In the administration's strongest
words yet on the downing of the jet, Obama said rebel fighters couldn't have
operated the surface-to-air missile believed responsible for the shootdown
"without sophisticated equipment and sophisticated training, and that is
coming from Russia."
He and other U.S. officials stopped
short of publicly placing the responsibility on Russia, which has denied
involvement in the destruction of the jetliner.
But a senior defense official
told CNN that the "working theory" among U.S. intelligence analysts
is that the Russian military supplied the Buk missile system to rebel fighters
inside Ukraine.
The United States believes
pro-Russian separatists could not have operated it without Russian training.
Incriminating
recording
Among the evidence cited by U.S.
officials and others for their conclusions was an audio recording released by
Ukrainian intelligence officials that purportedly featured pro-Russian rebels
and Russian military officers discussing a surface-to-air strike.
"How are things going
there," a man identified as a Russian intelligence agent asks.
"Well, we are 100% sure that
it was a civilian plane," a man identified as a pro-Russian fighter
responds.
"Are there a lot of
people?" the Russian officer asks.
The rebel fighter then utters an
obscenity and says, "The debris was falling straight into the yards."
CNN cannot confirm the
authenticity of this audio, or other similar recordings.
Ukraine's Interfax news agency
reported claims by an adviser to Ukrainian Minister of Internal Affairs Anton
Geraschenko that the launcher was handed over to Russian agents across the
border at a checkpoint in the Luhansk area overnight.

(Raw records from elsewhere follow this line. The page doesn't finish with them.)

(* ===== verification/Sse.v ===== *)
(** The server-sent events extension of htmx, [wwwroot/lib/htmx/sse.js]: connecting an
    element to an event stream, reconnecting with a growing delay, and swapping the
    messages of the stream into the elements that ask for them. *)
From Stdlib Require Import Ascii Lia.
From S2P Require Import Prelude Ticker.

Abbreviation elt := nat (only parsing).
Abbreviation sid := nat (only parsing).                (** an [EventSource] object *)

Inductive readyState := CONNECTING | OPEN | CLOSED.
#[export] Instance readyState_eq_dec : EqDecision readyState.
Proof. solve_decision. Defined.

(** The closures the extension registers. [id] tells two closures made from the same
    source text apart, as [addEventListener] does. *)
Inductive listener :=
  | SwapListener (id : nat) (e sourceElement : elt) (source : sid) (name : string)
  | TriggerListener (id : nat) (e sourceElement : elt) (source : sid) (trigger : string)
  | CloseListener (id : nat) (e : elt) (source : sid).
#[export] Instance listener_eq_dec : EqDecision listener.
Proof. solve_decision. Defined.

(** An [EventSource] with the variables its [onerror] and [onopen] close over. *)
Record eventSource := EventSource {
  es_url : string;
  es_elt : elt;
  es_readyState : readyState;
  es_retryCount : option nat;          (** [None] is [undefined] *)
  es_listeners : list (string * listener)
}.

Definition set_readyState (r : readyState) (es : eventSource) : eventSource :=
  EventSource (es_url es) (es_elt es) r (es_retryCount es) (es_listeners es).
Definition set_retryCount (r : option nat) (es : eventSource) : eventSource :=
  EventSource (es_url es) (es_elt es) (es_readyState es) r (es_listeners es).
Definition set_es_listeners (l : list (string * listener)) (es : eventSource) : eventSource :=
  EventSource (es_url es) (es_elt es) (es_readyState es) (es_retryCount es) l.

(** What htmx and the page offer the extension. [dispatch] is [triggerEvent] with every
    listener the page has; its boolean is false when one of them prevents the event. *)
Class Htmx (dom : Type) := {
  rawAttribute : dom -> elt -> string -> option string;
  ancestorsOf : dom -> elt -> list elt;      (** the element itself first *)
  descendantsOf : dom -> elt -> list elt;    (** in document order, without the element *)
  bodyContains : dom -> elt -> bool;
  getTriggerSpecs : dom -> elt -> list string;
  transformResponse : dom -> elt -> string -> string;
  getSwapSpecification : dom -> elt -> string;
  getTarget : dom -> elt -> elt;
  swapContent : dom -> elt -> string -> string -> dom;
  dispatch : dom -> elt -> string -> dom * bool
}.

Inductive note := Triggered (e : elt) (name : string) | Swapped (e : elt) (content : string).

Record world (dom : Type) := World {
  w_dom : dom;
  w_sources : gmap sid eventSource;
  w_next : nat;                          (** the next identity of an object *)
  w_source : gmap elt sid;               (** [internalData.sseEventSource] *)
  w_listener : gmap elt listener;        (** [internalData.sseEventListener] *)
  w_timers : list (sid * nat);           (** pending timeouts: whose closure, how long *)
  w_log : list note
}.
Arguments World {dom}.
Arguments w_dom {dom}.
Arguments w_sources {dom}.
Arguments w_next {dom}.
Arguments w_source {dom}.
Arguments w_listener {dom}.
Arguments w_timers {dom}.
Arguments w_log {dom}.

Section extension.
Context {dom : Type} `{H : Htmx dom}.
Implicit Types (w : world dom) (e : elt) (s : sid).

Definition set_dom (d : dom) (n : list note) w : world dom :=
  World d (w_sources w) (w_next w) (w_source w) (w_listener w) (w_timers w) (w_log w ++ n).
Definition set_sources (m : gmap sid eventSource) w : world dom :=
  World (w_dom w) m (w_next w) (w_source w) (w_listener w) (w_timers w) (w_log w).
Definition set_timers (t : list (sid * nat)) w : world dom :=
  World (w_dom w) (w_sources w) (w_next w) (w_source w) (w_listener w) t (w_log w).
Definition update_source s (f : eventSource -> eventSource) w : world dom :=
  set_sources (alter f s (w_sources w)) w.

Definition truthy (o : option string) : option string :=
  match o with Some v => if str_truthy v then Some v else None | None => None end.

(** htmx: the attribute, or the same with [data-] in front. *)
Definition getAttributeValue (d : dom) e (name : string) : option string :=
  match truthy (rawAttribute d e name) with
  | Some v => Some v
  | None => rawAttribute d e ("data-" +:+ name)
  end.

Definition triggerEvent e (name : string) w : world dom * bool :=
  let '(d, ok) := dispatch (w_dom w) e name in (set_dom d [Triggered e name] w, ok).

Definition close s w : world dom := update_source s (set_readyState CLOSED) w.

Definition hasEventSource w e : bool := bool_decide (is_Some (w_source w !! e)).

(** htmx: the first of the element and its ancestors that satisfies the condition. *)
Definition getClosestMatch w e (condition : elt -> bool) : option elt :=
  List.find condition (ancestorsOf (w_dom w) e).

Definition createEventSource (url : string) e (retryCount : option nat) : eventSource :=
  EventSource url e CONNECTING retryCount [].

(** [source.addEventListener(name, listener)] with a closure made on the spot, which is
    also remembered in the element's internal data. *)
Definition addSseListener e s (name : string) (mk : nat -> listener) w : world dom :=
  let l := mk (w_next w) in
  World (w_dom w) (alter (fun es => set_es_listeners (es_listeners es ++ [(name, l)]) es) s (w_sources w))
    (S (w_next w)) (w_source w) (<[e := l]> (w_listener w)) (w_timers w) (w_log w).

Definition removeEventListener s (name : string) (l : listener) w : world dom :=
  update_source s (fun es => set_es_listeners (filter (fun x => x <> (name, l)) (es_listeners es)) es) w.

Definition swapNames (attr : string) : list string := map str_trim (split_char "," attr).

Definition sseTriggers (specs : list string) : list string :=
  List.filter (fun t => str_eqb (String.substring 0 4 t) "sse:") specs.

(** The two halves of [registerSSE]; [None] is its early return. *)
Definition registerSwaps e w : option (world dom) :=
  match truthy (getAttributeValue (w_dom w) e "sse-swap") with
  | None => Some w
  | Some attr =>
      sourceElement ← getClosestMatch w e (hasEventSource w);
      source ← w_source w !! sourceElement;
      Some (fold_left (fun w name => addSseListener e source name
              (fun id => SwapListener id e sourceElement source name) w) (swapNames attr) w)
  end.

Definition registerTriggers e w : option (world dom) :=
  match truthy (getAttributeValue (w_dom w) e "hx-trigger") with
  | None => Some w
  | Some _ =>
      sourceElement ← getClosestMatch w e (hasEventSource w);
      source ← w_source w !! sourceElement;
      Some (fold_left (fun w t => addSseListener e source (str_skip 4 t)
              (fun id => TriggerListener id e sourceElement source t) w)
              (sseTriggers (getTriggerSpecs (w_dom w) e)) w)
  end.

Definition registerSSE e w : world dom :=
  match registerSwaps e w with
  | None => w
  | Some w => match registerTriggers e w with None => w | Some w => w end
  end.

(** Creates the source and its handlers; the handlers are [onerror] and [onopen] below. *)
Definition ensureEventSource e (url : string) (retryCount : option nat) w : world dom :=
  let s := w_next w in
  let w := World (w_dom w) (<[s := createEventSource url e retryCount]> (w_sources w)) (S s)
             (<[e := s]> (w_source w)) (w_listener w) (w_timers w) (w_log w) in
  match truthy (getAttributeValue (w_dom w) e "sse-close") with
  | None => w
  | Some name =>
      World (w_dom w)
        (alter (fun es => set_es_listeners (es_listeners es ++ [(name, CloseListener (w_next w) e s)]) es)
           s (w_sources w))
        (S (w_next w)) (w_source w) (w_listener w) (w_timers w) (w_log w)
  end.

Definition ensureEventSourceOnElement (oe : option elt) (retryCount : option nat) w : world dom :=
  match oe with
  | None => w
  | Some e =>
      let w := match truthy (getAttributeValue (w_dom w) e "sse-connect") with
               | Some url => ensureEventSource e url retryCount w
               | None => w
               end in
      registerSSE e w
  end.

Definition maybeCloseSSESource e w : world dom * bool :=
  if negb (bodyContains (w_dom w) e) then
    match w_source w !! e with
    | Some s => let '(w, _) := triggerEvent e "htmx:sseClose" w in (close s w, true)
    | None => (w, false)
    end
  else (w, false).

Definition nextRetry (retryCount : option nat) : nat :=
  Nat.max (Nat.min (default 0 retryCount * 2) 128) 1.

Definition onerror s w : world dom :=
  match w_sources w !! s with
  | None => w
  | Some es =>
      let '(w, _) := triggerEvent (es_elt es) "htmx:sseError" w in
      let '(w, gone) := maybeCloseSSESource (es_elt es) w in
      if gone then w
      else
        match w_sources w !! s with
        | Some es =>
            if decide (es_readyState es = CLOSED) then
              let retryCount := nextRetry (es_retryCount es) in
              let w := update_source s (set_retryCount (Some retryCount)) w in
              set_timers (w_timers w ++ [(s, retryCount * 500)]) w
            else w
        | None => w
        end
  end.

Definition selectedAttributes : list string := ["sse-swap"; "data-sse-swap"; "hx-trigger"; "data-hx-trigger"].

Definition childrenToFix (d : dom) e : list elt :=
  List.filter (fun c => existsb (fun a => bool_decide (is_Some (rawAttribute d c a))) selectedAttributes)
    (descendantsOf d e).

Definition onopen s w : world dom :=
  match w_sources w !! s with
  | None => w
  | Some es =>
      let '(w, _) := triggerEvent (es_elt es) "htmx:sseOpen" w in
      if (0 <? default 0 (es_retryCount es)) then
        let w := fold_left (fun w c => registerSSE c w) (childrenToFix (w_dom w) (es_elt es)) w in
        update_source s (set_retryCount (Some 0)) w
      else w
  end.

Definition swap e (content : string) w : world dom :=
  let d := w_dom w in
  let content := transformResponse d e content in
  let swapSpec := getSwapSpecification d e in
  let target := getTarget d e in
  set_dom (swapContent d target content swapSpec) [Swapped e content] w.

Definition runListener (data : string) (l : listener) w : world dom :=
  match l with
  | SwapListener _ e sourceElement source name =>
      let '(w, gone) := maybeCloseSSESource sourceElement w in
      if gone then w
      else if negb (bodyContains (w_dom w) e) then removeEventListener source name l w
      else
        let '(w, ok) := triggerEvent e "htmx:sseBeforeMessage" w in
        if negb ok then w
        else fst (triggerEvent e "htmx:sseMessage" (swap e data w))
  | TriggerListener _ e sourceElement source trigger =>
      let '(w, gone) := maybeCloseSSESource sourceElement w in
      if gone then w
      else
        let w := if negb (bodyContains (w_dom w) e)
                 then removeEventListener source (str_skip 4 trigger) l w else w in
        let '(w, _) := triggerEvent e trigger w in
        fst (triggerEvent e "htmx:sseMessage" w)
  | CloseListener _ e source => close source (fst (triggerEvent e "htmx:sseClose" w))
  end.

(** The extension's [onEvent]. *)
Definition beforeCleanupElement e w : world dom :=
  match w_source w !! e with
  | Some s => close s (fst (triggerEvent e "htmx:sseClose" w))
  | None => w
  end.
Definition afterProcessNode e w : world dom := ensureEventSourceOnElement (Some e) None w.

(** ** What happens to the page, one event at a time *)

Inductive event :=
  | Process (e : elt)                              (** [htmx:afterProcessNode] *)
  | Cleanup (e : elt)                              (** [htmx:beforeCleanupElement] *)
  | SourceOpens (s : sid)
  | SourceFails (s : sid) (final : bool)           (** not final: the browser reconnects itself *)
  | SourceSends (s : sid) (name data : string)
  | TimerFires (k : nat)
  | PageChanges (d : dom).

Definition hasState s (r : readyState) w : bool :=
  match w_sources w !! s with Some es => bool_decide (es_readyState es = r) | None => false end.

(** The listeners of one message: those there when it arrives, unless one of the
    earlier ones has removed them. *)
Definition deliver s (name data : string) w : world dom :=
  let ls := match w_sources w !! s with
            | Some es => List.filter (fun x => str_eqb (fst x) name) (es_listeners es)
            | None => []
            end in
  fold_left (fun w x =>
    match w_sources w !! s with
    | Some es => if decide (x ∈ es_listeners es) then runListener data (snd x) w else w
    | None => w
    end) ls w.

Definition step w (ev : event) : world dom :=
  match ev with
  | Process e => afterProcessNode e w
  | Cleanup e => beforeCleanupElement e w
  | SourceOpens s =>
      if hasState s CONNECTING w then onopen s (update_source s (set_readyState OPEN) w) else w
  | SourceFails s final =>
      if hasState s CLOSED w then w
      else onerror s (update_source s (set_readyState (if final then CLOSED else CONNECTING)) w)
  | SourceSends s name data => if hasState s OPEN w then deliver s name data w else w
  | TimerFires k =>
      match w_timers w !! k with
      | Some (s, _) =>
          match w_sources w !! s with
          | Some es => ensureEventSourceOnElement (Some (es_elt es)) (es_retryCount es)
                         (set_timers (delete k (w_timers w)) w)
          | None => w
          end
      | None => w
      end
  | PageChanges d => set_dom d [] w
  end.

Definition run (w : world dom) (evs : list event) : world dom := fold_left step evs w.

Definition loaded (d : dom) : world dom := World d ∅ 0 ∅ ∅ [] [].
End extension.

A senior Ukrainian official who
spoke to CNN also accused Russia of carrying out a cover-up of its role in the
shoot-down.
He cited video showing a Buk
launcher being moved toward Russia overnight.
CNN could not independently
confirm the claims.
Russia-Ukraine
dispute
Tensions have been high between
Ukraine and Russia since street protests forced former pro-Moscow President
Viktor Yanukovych from power in February. Russia subsequently annexed Ukraine's
southeastern Crimea region, and a pro-Russian separatist rebellion has been
raging in Ukraine's eastern Luhansk and Donetsk regions.
Ukraine has accused Russia of
allowing weapons and military equipment, including tanks, to cross the border
illegally into the hands of pro-Russian rebels.